Camera+ was easy to use, but I sometimes got confused using the focus tools. Camera+ also saves the images in its own app space and you must manually transfer them to the camera roll (this is to give you a chance to edit them.) That's okay as long as you remember to transfer over the photos before you sync with your computer, lest you have an "Ack! I'm sure I took a picture of that!" moment.

Pro HDR took some great shots, but it was time consuming. You point the camera at what you want to take a picture, and Pro HDR tells you to hold still, analyzes the image, and then takes two pictures, which it combines. In my experience it took between 20-30 seconds to take a shot, which meant that inadvertent photobombing happened a lot as people walked in front of the camera. After the picture is taken, you have to save the image before you could use the camera again. Pro HDR was not for casual, spontaneous pictures is what I'm trying to say.

AutoStitch was easy to use, and while it did take a little while to take pictures, I was very impressed with the results I got from it.
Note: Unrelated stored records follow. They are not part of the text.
(** [with open(path, "w") as f: f.write(text)] *)
Definition write_file (path text : string) (w : World) : result World :=
  if writable w path
  then Ok (mkWorld (<[path := text]> (files w)) (writable w) (stdout w))
  else Err (OSError path).

(** [bool(args.output_destination)]: no destination, or an empty one. *)
Definition destination (args : Args.t) : option string :=
  match Args.output_destination args with
  | Some path => if String.eqb path "" then None else Some path
  | None => None
  end.

Section main.
Context `{Library}.

(** The statements of [main] up to [output_data = ...]: they read the
    files and change nothing.  A fresh process starts with an empty
    store. *)
Definition output_data (args : Args.t) (fs : FileSystem) : result string :=
  rbind
    (if String.eqb (Args.input_format args) "json"
     then Ok JsonDataLoader.loader
     else if String.eqb (Args.input_format args) "xml"
     then Ok XmlDataLoader.loader
     else Err (ValueError ("Input format " +:+ Args.input_format args
                           +:+ " is not supported")))
    (λ data_loader,
  rbind
    (RoomDataProcessor.combine_rooms data_loader fs
       (Args.students_file args) (Args.rooms_file args) [])
    (λ combined,
  rbind
    (if String.eqb (Args.output_format args) "json"
     then Ok JsonDataSerializer.serializer
     else if String.eqb (Args.output_format args) "xml"
     then Ok XmlDataSerializer.serializer
     else Err (ValueError ("Output format " +:+ Args.output_format args
                           +:+ " is not supported")))
    (λ serializer,
  rbind (serialize combined.1 combined.2) (λ out, Ok out.1)))).

(** [main]: the world when the process ends, and how it ends. *)
Definition main (args : Args.t) (w : World) : World * result unit :=
  match output_data args (files w) with
  | Err e => (w, Err e)
  | Ok text =>
      match destination args with
      | Some path =>
          match write_file path text w with
          | Ok w' =>
              (print ("Wrote to " +:+ path +:+ " successfully!") w', Ok tt)
          | Err e => (w, Err e)
          end
      | None => (print text w, Ok tt)
      end
  end.

End main.
(** ** A reference implementation of the parsers

    A small instance of [Library], used to run the model on concrete files:
    JSON without floating-point numbers and with code points below 256,
    XML elements without attributes, comments or declarations.  Text of a
    form it does not cover is rejected. *)

Module RefLibrary.

Definition dq : ascii := ascii_of_nat 34.

(** [prefix] removed from the front of [s]. *)
Fixpoint after (prefix s : list ascii) : option (list ascii) :=
  match prefix, s with
  | [], _ => Some s
  | p :: prefix', c :: s' => if Ascii.eqb p c then after prefix' s' else None
  | _ :: _, [] => None
  end.

Definition chars (s : string) : list ascii := list_ascii_of_string s.

Definition hex_val (c : ascii) : option nat :=
  let n := ord c in
  if ((48 <=? n) && (n <=? 57))%nat then Some (n - 48)%nat
  else if ((97 <=? n) && (n <=? 102))%nat then Some (n - 87)%nat
  else if ((65 <=? n) && (n <=? 70))%nat then Some (n - 55)%nat
  else None.

(** *** JSON *)

Definition json_space (c : ascii) : bool :=
  let n := ord c in ((n =? 32) || (n =? 9) || (n =? 10) || (n =? 13))%nat.

Fixpoint skip_ws (s : list ascii) : list ascii :=
  match s with
  | c :: s' => if json_space c then skip_ws s' else s
  | [] => []
  end.

(** The character an escape sequence stands for, after the backslash. *)
Definition unescape (s : list ascii) : option (ascii * list ascii) :=
  match s with
  | "u"%char :: a :: b :: c :: d :: rest =>
      a ← hex_val a; b ← hex_val b; c ← hex_val c; d ← hex_val d;
      if ((a =? 0) && (b =? 0))%nat
      then Some (ascii_of_nat (16 * c + d), rest) else None
  | c :: rest =>
      let n := ord c in
      if ((n =? 34) || (n =? 92) || (n =? 47))%nat then Some (c, rest)
      else if Ascii.eqb c "b" then Some (ascii_of_nat 8, rest)
      else if Ascii.eqb c "f" then Some (ascii_of_nat 12, rest)
      else if Ascii.eqb c "n" then Some (ascii_of_nat 10, rest)
      else if Ascii.eqb c "r" then Some (ascii_of_nat 13, rest)
      else if Ascii.eqb c "t" then Some (ascii_of_nat 9, rest)
      else None
  | [] => None
  end.

(** A string literal, after its opening quote. *)
Fixpoint string_body (fuel : nat) (s : list ascii) (acc : list ascii)
  : option (string * list ascii) :=
  match fuel, s with
  | S fuel', c :: rest =>
      if Ascii.eqb c dq then Some (string_of_list_ascii (rev acc), rest)
      else if Ascii.eqb c "\" then
        '(x, rest') ← unescape rest; string_body fuel' rest' (x :: acc)
      else if (ord c <? 32)%nat then None
      else string_body fuel' rest (c :: acc)
  | _, _ => None
  end.

Fixpoint take_digits (s : list ascii) : list ascii * list ascii :=
  match s with
  | c :: s' =>
      if is_digit c
      then let '(ds, rest) := take_digits s' in (c :: ds, rest)
      else ([], s)
  | [] => ([], [])
  end.

(** An integer literal; a fraction or an exponent is not covered. *)
Definition number (s : list ascii) : option (pyval * list ascii) :=
  let '(neg, body) :=
    match s with "-"%char :: r => (true, r) | _ => (false, s) end in
  let '(ds, rest) := take_digits body in
  match ds, rest with
  | [], _ => None
  | "0"%char :: _ :: _, _ => None
  | _, c :: _ =>
      if Ascii.eqb c "." || Ascii.eqb c "e" || Ascii.eqb c "E" then None
      else z ← int_of_digits ds; Some (PInt (if neg then - z else z), rest)
  | _, [] => z ← int_of_digits ds; Some (PInt (if neg then - z else z), rest)
  end.

(** [d[k] = v] on an insertion-ordered dict. *)
Fixpoint dict_set (entries : list (string * pyval)) (k : string) (v : pyval)
  : list (string * pyval) :=
  match entries with
  | [] => [(k, v)]
  | (k', v') :: rest =>
      if String.eqb k' k then (k', v) :: rest
      else (k', v') :: dict_set rest k v
  end.

Abbreviation parser A := (list ascii → option (A * list ascii)).

(** The items of an array after [[], given the parser of one value. *)
Fixpoint elements (value : parser pyval) (fuel : nat) (s : list ascii)
    (acc : list pyval) : option (pyval * list ascii) :=
  match fuel with
  | O => None
  | S fuel' =>
      '(v, rest) ← value s;
      match skip_ws rest with
      | ","%char :: rest' => elements value fuel' rest' (acc ++ [v])
      | "]"%char :: rest' => Some (PList (acc ++ [v]), rest')
      | _ => None
      end
  end.

(** The members of an object after [{]. *)
Fixpoint members (value : parser pyval) (fuel : nat) (s : list ascii)
    (acc : list (string * pyval)) : option (pyval * list ascii) :=
  match fuel with
  | O => None
  | S fuel' =>
      match skip_ws s with
      | c :: rest =>
          if Ascii.eqb c dq then
            '(k, rest) ← string_body (List.length rest) rest [];
            match skip_ws rest with
            | ":"%char :: rest =>
                '(v, rest) ← value rest;
                match skip_ws rest with
                | ","%char :: rest' =>
                    members value fuel' rest' (dict_set acc k v)
                | "}"%char :: rest' => Some (PDict (dict_set acc k v), rest')
                | _ => None
                end
            | _ => None
            end
          else None
      | [] => None
      end
  end.

Fixpoint value (fuel : nat) (s : list ascii) : option (pyval * list ascii) :=
  match fuel with
  | O => None
  | S fuel' =>
      match skip_ws s with
      | [] => None
      | c :: rest =>
          if Ascii.eqb c dq then
            '(x, rest') ← string_body (List.length rest) rest [];
            Some (PStr x, rest')
          else if Ascii.eqb c "[" then
            match skip_ws rest with
            | "]"%char :: rest' => Some (PList [], rest')
            | _ => elements (value fuel') fuel' rest []
            end
          else if Ascii.eqb c "{" then
            match skip_ws rest with
            | "}"%char :: rest' => Some (PDict [], rest')
            | _ => members (value fuel') fuel' rest []
            end
          else
            match after (chars "null") (c :: rest),
                  after (chars "true") (c :: rest),
                  after (chars "false") (c :: rest) with
            | Some r, _, _ => Some (PNone, r)
            | _, Some r, _ => Some (PBool true, r)
            | _, _, Some r => Some (PBool false, r)
            | _, _, _ => number (c :: rest)
            end
      end
  end.

Definition json_loads (content : string) : option pyval :=
  let s := chars content in
  '(v, rest) ← value (S (List.length s)) s;
  match skip_ws rest with [] => Some v | _ => None end.

(** *** XML *)

Definition name_char (c : ascii) : bool :=
  let n := ord c in
  negb (is_space c) && (32 <? n)%nat
  && negb (Ascii.eqb c "<" || Ascii.eqb c ">" || Ascii.eqb c "/"
           || Ascii.eqb c "&" || Ascii.eqb c "=" || Ascii.eqb c dq
           || Ascii.eqb c "'").

Fixpoint take_name (s : list ascii) : list ascii * list ascii :=
  match s with
  | c :: s' =>
      if name_char c
      then let '(n, rest) := take_name s' in (c :: n, rest)
      else ([], s)
  | [] => ([], [])
  end.

Definition entity (s : list ascii) : option (ascii * list ascii) :=
  match after (chars "amp;") s, after (chars "lt;") s,
        after (chars "gt;") s, after (chars "quot;") s,
        after (chars "apos;") s with
  | Some r, _, _, _, _ => Some ("&"%char, r)
  | _, Some r, _, _, _ => Some ("<"%char, r)
  | _, _, Some r, _, _ => Some (">"%char, r)
  | _, _, _, Some r, _ => Some (dq, r)
  | _, _, _, _, Some r => Some ("'"%char, r)
  | _, _, _, _, _ => None
  end.

(** Character data up to the next [<]; line ends become a line feed. *)
Fixpoint char_data (fuel : nat) (s : list ascii) (acc : list ascii)
  : option (list ascii * list ascii) :=
  match fuel, s with
  | _, [] => Some (rev acc, [])
  | O, _ => None
  | S fuel', c :: rest =>
      let n := ord c in
      if Ascii.eqb c "<" then Some (rev acc, s)
      else if Ascii.eqb c "&" then
        '(x, rest') ← entity rest; char_data fuel' rest' (x :: acc)
      else if (n =? 13)%nat then
        match rest with
        | c' :: rest' =>
            if (ord c' =? 10)%nat
            then char_data fuel' rest' (ascii_of_nat 10 :: acc)
            else char_data fuel' rest (ascii_of_nat 10 :: acc)
        | [] => char_data fuel' rest (ascii_of_nat 10 :: acc)
        end
      else if ((n <? 32) && negb ((n =? 9) || (n =? 10)))%nat then None
      else char_data fuel' rest (c :: acc)
  end.

Definition text_of (data : list ascii) : pyval :=
  match data with [] => PNone | _ => PStr (string_of_list_ascii data) end.

(** Child elements and the closing tag of [name], after the text. *)
Fixpoint content (element : parser ET.Element) (name : list ascii)
    (fuel : nat) (s : list ascii) (acc : list ET.Element)
  : option (list ET.Element * list ascii) :=
  match fuel with
  | O => None
  | S fuel' =>
      match after (chars "</") s with
      | Some rest =>
          rest ← after name rest;
          match lstrip rest with
          | ">"%char :: rest' => Some (acc, rest')
          | _ => None
          end
      | None =>
          '(child, rest) ← element s;
          '(_, rest) ← char_data (List.length rest) rest [];
          content element name fuel' rest (acc ++ [child])
      end
  end.

Fixpoint element (fuel : nat) (s : list ascii)
  : option (ET.Element * list ascii) :=
  match fuel, s with
  | S fuel', "<"%char :: rest =>
      let '(name, rest) := take_name rest in
      match name with
      | [] => None
      | _ =>
          match lstrip rest with
          | "/"%char :: ">"%char :: rest' =>
              Some (ET.mk (string_of_list_ascii name) PNone [], rest')
          | ">"%char :: rest' =>
              '(data, rest') ← char_data (List.length rest') rest' [];
              '(kids, rest') ← content (element fuel') name fuel' rest' [];
              Some (ET.mk (string_of_list_ascii name) (text_of data) kids,
                    rest')
          | _ => None
          end
      end
  | _, _ => None
  end.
Finding a good candidate for a panorama image does take some trial and error, especially as the iPhone doesn't have optical zoom.

What Worked

Camera+ was a great addition to the day. The filters and scene modes available (especially Clarity) helped a lot.

Pro HDR took good pictures but it required a lot of time to use and was a little tough to use in the Fair's busier areas.

AutoStitch took nifty panoramas but finding good subjects for such an image took some trial and error.


There is no way that an iPhone is going to match the picture-taking quality of an expensive SLR camera. But spending five bucks on a few apps let me push the iPhone a lot of further and get some pictures I wouldn't have gotten otherwise.